- PROVIDED DATA -
........
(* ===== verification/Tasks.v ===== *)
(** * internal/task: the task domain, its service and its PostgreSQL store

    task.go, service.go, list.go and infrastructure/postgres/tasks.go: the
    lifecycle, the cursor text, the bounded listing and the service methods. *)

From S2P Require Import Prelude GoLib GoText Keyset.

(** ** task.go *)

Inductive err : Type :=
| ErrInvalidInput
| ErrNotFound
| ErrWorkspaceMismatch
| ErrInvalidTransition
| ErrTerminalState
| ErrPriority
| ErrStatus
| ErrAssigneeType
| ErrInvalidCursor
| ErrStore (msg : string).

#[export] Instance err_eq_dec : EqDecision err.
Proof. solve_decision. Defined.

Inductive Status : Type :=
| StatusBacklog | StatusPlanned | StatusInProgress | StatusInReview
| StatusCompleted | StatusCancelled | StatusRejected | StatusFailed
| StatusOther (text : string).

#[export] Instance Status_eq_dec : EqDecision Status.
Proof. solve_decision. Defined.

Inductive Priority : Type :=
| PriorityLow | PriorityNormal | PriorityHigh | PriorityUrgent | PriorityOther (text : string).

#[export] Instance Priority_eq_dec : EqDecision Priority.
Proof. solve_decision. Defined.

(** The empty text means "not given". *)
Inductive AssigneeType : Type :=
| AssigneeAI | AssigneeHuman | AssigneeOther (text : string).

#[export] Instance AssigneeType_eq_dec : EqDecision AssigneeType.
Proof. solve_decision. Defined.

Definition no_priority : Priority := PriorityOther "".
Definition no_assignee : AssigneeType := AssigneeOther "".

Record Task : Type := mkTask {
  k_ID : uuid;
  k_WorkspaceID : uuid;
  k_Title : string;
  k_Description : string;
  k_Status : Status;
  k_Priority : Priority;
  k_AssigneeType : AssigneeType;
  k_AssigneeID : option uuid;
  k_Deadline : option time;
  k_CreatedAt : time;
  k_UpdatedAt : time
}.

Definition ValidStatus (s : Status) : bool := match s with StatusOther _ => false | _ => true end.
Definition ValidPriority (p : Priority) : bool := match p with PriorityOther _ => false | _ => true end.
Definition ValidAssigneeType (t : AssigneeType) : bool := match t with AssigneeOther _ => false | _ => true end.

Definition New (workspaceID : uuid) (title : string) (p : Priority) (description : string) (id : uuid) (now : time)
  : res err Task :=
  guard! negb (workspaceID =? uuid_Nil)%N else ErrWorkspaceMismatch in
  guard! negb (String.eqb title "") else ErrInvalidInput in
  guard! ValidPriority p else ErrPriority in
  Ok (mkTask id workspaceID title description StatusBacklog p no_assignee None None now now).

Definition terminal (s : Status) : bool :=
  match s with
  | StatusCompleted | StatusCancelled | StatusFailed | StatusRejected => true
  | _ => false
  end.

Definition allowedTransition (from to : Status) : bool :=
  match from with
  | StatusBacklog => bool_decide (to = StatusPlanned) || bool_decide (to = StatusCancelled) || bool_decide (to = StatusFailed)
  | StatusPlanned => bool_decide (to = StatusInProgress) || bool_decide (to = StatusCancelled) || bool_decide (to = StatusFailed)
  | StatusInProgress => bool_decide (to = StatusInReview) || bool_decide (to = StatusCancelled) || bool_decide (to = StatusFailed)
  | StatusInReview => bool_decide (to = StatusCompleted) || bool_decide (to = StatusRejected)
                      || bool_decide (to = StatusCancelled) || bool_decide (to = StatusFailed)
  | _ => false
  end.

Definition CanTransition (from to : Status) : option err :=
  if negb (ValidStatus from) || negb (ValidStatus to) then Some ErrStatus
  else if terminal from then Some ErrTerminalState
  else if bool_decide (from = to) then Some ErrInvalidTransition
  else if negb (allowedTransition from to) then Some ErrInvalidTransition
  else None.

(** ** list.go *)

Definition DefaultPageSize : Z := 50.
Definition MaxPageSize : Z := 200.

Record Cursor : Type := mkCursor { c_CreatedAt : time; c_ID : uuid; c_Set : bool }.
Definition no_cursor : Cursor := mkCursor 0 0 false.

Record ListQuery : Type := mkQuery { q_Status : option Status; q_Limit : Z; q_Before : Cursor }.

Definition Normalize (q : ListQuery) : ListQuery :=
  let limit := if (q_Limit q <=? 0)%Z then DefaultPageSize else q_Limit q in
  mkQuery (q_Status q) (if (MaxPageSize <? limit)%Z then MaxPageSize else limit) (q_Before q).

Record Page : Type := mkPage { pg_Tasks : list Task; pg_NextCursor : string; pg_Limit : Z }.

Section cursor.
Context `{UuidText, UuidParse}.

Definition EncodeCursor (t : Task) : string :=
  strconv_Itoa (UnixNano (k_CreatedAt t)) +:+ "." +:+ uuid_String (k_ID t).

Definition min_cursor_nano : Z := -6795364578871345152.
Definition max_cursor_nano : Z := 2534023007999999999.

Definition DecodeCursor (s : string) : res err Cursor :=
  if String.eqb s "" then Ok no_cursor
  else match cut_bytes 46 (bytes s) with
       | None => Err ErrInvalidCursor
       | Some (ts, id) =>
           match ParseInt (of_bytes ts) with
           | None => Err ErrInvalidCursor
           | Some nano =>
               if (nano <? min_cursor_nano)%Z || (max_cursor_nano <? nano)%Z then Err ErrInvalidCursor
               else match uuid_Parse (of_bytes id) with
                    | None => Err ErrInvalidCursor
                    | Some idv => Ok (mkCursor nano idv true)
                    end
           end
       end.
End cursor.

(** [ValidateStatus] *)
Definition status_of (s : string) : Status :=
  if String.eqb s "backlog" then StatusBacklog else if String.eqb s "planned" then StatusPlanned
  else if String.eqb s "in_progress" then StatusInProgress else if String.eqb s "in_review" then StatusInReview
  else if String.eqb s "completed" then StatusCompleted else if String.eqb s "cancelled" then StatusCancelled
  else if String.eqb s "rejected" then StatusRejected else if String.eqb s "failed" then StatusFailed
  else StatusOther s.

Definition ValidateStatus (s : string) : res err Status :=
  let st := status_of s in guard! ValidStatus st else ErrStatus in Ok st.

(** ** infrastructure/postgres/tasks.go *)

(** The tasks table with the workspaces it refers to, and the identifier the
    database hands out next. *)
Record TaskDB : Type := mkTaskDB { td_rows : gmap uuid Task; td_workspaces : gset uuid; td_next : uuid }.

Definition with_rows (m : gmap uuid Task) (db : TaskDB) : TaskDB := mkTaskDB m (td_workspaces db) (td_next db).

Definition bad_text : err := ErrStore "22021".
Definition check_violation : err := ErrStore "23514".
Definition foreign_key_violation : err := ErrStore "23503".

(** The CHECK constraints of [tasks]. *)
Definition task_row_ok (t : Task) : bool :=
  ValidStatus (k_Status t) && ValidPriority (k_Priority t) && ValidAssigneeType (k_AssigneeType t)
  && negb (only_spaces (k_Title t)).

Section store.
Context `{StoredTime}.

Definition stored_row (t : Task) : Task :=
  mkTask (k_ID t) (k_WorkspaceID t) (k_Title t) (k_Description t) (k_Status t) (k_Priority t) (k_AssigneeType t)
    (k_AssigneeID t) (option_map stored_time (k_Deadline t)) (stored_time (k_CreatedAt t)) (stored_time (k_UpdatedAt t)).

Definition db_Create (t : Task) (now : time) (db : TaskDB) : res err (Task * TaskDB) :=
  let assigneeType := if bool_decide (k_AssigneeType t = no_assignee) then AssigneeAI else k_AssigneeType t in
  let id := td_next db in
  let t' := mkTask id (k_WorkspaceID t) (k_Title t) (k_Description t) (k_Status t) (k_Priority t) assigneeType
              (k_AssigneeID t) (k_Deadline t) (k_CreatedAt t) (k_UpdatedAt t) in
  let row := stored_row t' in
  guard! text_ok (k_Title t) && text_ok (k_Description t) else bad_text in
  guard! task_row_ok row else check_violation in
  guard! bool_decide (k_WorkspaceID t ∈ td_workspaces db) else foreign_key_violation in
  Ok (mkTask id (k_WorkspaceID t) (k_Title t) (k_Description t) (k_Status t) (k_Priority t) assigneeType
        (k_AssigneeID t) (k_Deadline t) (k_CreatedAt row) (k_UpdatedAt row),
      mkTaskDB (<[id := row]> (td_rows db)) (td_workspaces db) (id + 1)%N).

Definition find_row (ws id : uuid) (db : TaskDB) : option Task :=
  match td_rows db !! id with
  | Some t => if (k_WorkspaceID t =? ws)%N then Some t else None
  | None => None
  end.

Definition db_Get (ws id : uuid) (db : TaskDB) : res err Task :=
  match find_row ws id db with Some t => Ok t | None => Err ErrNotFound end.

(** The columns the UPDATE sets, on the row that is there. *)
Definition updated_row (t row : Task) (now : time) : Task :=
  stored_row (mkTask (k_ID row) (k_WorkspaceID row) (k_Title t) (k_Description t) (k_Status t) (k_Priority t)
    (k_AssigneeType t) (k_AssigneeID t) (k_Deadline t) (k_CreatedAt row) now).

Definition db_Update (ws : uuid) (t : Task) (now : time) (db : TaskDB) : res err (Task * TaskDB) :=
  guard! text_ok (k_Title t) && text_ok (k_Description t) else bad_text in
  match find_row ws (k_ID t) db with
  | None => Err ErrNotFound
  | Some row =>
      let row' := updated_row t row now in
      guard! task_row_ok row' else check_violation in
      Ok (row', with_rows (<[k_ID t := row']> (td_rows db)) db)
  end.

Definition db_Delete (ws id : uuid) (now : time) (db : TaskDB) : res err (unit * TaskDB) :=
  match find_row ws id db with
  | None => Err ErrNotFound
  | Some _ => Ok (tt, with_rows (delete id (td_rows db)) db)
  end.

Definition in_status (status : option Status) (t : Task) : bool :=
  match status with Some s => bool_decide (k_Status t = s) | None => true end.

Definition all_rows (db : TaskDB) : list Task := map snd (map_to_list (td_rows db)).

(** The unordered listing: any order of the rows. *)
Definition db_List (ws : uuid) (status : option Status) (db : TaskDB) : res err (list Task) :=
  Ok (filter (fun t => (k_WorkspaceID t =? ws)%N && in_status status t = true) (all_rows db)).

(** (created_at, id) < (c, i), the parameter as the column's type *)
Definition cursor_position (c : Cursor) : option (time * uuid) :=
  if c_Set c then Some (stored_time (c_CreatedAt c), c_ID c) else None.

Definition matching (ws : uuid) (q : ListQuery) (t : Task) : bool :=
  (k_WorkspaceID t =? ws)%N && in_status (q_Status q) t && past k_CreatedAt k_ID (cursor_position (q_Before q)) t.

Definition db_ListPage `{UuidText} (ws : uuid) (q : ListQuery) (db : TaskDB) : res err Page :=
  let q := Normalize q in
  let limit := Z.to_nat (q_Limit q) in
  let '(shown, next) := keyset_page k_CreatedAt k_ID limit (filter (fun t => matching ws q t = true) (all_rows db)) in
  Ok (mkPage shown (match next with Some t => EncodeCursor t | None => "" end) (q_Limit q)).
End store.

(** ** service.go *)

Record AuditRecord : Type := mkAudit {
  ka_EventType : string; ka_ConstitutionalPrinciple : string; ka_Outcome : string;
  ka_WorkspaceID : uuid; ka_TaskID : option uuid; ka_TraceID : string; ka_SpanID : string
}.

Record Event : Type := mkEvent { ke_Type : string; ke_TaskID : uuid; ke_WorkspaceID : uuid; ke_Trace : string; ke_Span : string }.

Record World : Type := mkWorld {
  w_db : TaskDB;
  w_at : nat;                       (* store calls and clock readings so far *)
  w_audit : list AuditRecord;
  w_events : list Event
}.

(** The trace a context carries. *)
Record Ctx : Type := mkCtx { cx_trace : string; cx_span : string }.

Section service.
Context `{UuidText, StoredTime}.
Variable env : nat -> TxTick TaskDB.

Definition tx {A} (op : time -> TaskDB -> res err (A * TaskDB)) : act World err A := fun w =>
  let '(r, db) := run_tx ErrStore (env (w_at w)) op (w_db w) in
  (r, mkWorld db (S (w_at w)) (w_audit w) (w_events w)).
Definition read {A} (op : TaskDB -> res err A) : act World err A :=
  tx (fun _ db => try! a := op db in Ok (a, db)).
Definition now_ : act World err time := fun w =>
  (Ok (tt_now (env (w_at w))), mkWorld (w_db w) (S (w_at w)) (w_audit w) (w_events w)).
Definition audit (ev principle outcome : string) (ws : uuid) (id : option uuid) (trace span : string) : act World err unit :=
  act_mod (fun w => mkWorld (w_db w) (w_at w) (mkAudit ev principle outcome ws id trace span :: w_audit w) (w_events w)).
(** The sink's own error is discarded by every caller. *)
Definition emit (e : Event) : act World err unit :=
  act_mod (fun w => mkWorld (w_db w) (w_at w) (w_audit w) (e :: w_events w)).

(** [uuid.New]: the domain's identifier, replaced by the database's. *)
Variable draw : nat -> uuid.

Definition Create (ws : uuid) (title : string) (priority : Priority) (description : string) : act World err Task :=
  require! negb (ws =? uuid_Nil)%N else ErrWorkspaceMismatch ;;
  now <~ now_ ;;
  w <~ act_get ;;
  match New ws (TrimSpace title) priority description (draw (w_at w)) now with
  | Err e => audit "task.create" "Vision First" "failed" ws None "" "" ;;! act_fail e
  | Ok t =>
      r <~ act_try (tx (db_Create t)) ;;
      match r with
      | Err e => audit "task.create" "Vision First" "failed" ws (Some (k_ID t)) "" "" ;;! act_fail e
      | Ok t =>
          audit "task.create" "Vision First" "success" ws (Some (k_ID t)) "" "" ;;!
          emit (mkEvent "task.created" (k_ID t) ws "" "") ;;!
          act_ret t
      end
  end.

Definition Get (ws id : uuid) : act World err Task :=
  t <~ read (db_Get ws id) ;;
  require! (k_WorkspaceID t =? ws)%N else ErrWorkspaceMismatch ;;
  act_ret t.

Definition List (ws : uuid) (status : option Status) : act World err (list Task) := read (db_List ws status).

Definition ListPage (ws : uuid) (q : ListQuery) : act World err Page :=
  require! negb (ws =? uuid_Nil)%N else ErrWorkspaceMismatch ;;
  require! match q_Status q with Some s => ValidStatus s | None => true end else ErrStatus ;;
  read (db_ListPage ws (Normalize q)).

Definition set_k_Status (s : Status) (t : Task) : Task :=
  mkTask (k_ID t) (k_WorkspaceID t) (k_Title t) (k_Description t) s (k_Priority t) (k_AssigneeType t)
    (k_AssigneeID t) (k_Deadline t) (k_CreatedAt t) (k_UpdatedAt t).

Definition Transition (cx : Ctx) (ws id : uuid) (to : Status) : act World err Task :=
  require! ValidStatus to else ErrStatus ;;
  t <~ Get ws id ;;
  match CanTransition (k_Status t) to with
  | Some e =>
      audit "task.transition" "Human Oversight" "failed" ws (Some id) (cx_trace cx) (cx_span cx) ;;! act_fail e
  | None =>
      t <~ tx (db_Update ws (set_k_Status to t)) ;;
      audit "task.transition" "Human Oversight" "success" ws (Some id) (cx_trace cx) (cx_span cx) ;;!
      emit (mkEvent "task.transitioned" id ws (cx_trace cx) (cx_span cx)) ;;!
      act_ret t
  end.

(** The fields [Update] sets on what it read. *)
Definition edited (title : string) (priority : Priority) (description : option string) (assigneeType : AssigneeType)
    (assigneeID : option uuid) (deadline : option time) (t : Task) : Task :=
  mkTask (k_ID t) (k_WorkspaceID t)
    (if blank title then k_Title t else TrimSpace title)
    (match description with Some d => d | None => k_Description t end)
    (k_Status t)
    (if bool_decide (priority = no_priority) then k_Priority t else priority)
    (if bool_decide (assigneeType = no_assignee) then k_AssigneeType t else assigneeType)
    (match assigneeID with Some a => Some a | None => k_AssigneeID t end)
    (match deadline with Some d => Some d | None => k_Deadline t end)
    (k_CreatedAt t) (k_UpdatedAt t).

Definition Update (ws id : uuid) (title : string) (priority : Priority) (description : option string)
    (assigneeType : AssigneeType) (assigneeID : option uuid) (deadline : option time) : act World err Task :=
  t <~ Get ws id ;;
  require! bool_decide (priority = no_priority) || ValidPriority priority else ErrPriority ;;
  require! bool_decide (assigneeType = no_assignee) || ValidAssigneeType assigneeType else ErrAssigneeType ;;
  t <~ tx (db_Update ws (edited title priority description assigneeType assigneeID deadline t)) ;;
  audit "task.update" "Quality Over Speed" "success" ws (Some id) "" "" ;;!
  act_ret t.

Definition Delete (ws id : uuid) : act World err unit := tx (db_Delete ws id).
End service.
........
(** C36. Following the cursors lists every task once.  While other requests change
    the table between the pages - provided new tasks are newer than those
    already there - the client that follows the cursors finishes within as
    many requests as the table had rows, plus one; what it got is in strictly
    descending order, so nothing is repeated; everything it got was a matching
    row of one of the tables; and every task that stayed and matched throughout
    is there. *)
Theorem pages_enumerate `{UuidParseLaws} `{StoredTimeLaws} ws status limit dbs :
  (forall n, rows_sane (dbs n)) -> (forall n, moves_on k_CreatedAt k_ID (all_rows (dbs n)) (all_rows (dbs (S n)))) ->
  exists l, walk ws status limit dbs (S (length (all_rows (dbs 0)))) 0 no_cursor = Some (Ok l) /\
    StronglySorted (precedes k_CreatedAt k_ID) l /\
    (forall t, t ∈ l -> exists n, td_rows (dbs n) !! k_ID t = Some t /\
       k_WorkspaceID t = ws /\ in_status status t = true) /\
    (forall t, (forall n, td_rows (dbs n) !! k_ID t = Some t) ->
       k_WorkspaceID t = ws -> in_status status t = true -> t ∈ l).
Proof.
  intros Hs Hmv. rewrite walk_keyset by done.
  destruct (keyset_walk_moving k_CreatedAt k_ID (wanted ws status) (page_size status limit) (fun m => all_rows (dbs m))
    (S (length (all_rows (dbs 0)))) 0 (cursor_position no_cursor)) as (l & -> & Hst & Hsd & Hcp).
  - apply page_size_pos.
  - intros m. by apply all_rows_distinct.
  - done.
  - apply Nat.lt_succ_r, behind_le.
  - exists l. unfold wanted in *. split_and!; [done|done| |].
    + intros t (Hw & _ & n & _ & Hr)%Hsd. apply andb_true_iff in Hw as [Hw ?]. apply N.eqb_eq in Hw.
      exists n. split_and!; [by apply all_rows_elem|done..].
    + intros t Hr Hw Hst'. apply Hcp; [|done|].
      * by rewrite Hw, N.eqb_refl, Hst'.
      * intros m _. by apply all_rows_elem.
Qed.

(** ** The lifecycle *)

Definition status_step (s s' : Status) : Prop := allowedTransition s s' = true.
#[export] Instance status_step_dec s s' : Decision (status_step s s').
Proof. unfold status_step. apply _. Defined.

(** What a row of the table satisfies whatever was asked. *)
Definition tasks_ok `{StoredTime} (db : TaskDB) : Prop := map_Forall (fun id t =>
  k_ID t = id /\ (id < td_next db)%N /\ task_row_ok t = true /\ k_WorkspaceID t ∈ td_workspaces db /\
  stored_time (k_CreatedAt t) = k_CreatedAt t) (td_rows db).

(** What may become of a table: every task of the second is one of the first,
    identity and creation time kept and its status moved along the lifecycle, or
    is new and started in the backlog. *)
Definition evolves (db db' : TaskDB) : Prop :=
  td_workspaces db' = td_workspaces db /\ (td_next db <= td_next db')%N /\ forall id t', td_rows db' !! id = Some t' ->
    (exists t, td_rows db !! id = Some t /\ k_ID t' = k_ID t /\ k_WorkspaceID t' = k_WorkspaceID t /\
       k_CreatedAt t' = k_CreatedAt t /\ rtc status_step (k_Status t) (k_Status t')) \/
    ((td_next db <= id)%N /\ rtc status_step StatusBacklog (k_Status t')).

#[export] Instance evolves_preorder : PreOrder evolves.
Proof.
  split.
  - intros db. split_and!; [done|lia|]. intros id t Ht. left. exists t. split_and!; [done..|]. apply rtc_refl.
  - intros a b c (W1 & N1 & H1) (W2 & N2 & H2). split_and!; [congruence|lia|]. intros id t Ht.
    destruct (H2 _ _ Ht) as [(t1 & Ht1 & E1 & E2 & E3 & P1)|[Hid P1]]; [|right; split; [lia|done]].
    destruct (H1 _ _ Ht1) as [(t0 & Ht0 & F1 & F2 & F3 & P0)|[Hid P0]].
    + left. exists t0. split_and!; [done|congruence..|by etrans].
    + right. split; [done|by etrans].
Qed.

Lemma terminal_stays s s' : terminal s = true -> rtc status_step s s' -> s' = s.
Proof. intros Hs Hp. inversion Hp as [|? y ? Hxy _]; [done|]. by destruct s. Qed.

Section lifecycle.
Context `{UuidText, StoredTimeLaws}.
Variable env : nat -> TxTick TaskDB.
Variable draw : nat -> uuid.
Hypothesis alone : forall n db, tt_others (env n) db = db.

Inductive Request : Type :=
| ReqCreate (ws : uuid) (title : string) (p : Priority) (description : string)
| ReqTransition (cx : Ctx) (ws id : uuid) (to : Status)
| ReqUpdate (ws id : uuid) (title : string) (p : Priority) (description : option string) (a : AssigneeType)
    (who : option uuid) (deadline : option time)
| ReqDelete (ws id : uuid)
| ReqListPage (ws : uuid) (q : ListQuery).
........
- GOAL OF THE EXERCISE -
What belongs in the answer is each line from the listing above that contains "filter".

- RESPONSE AREA -
  Ok (filter (fun t => (k_WorkspaceID t =? ws)%N && in_status status t = true) (all_rows db)).
  let '(shown, next) := keyset_page k_CreatedAt k_ID limit (filter (fun t => matching ws q t = true) (all_rows db)) in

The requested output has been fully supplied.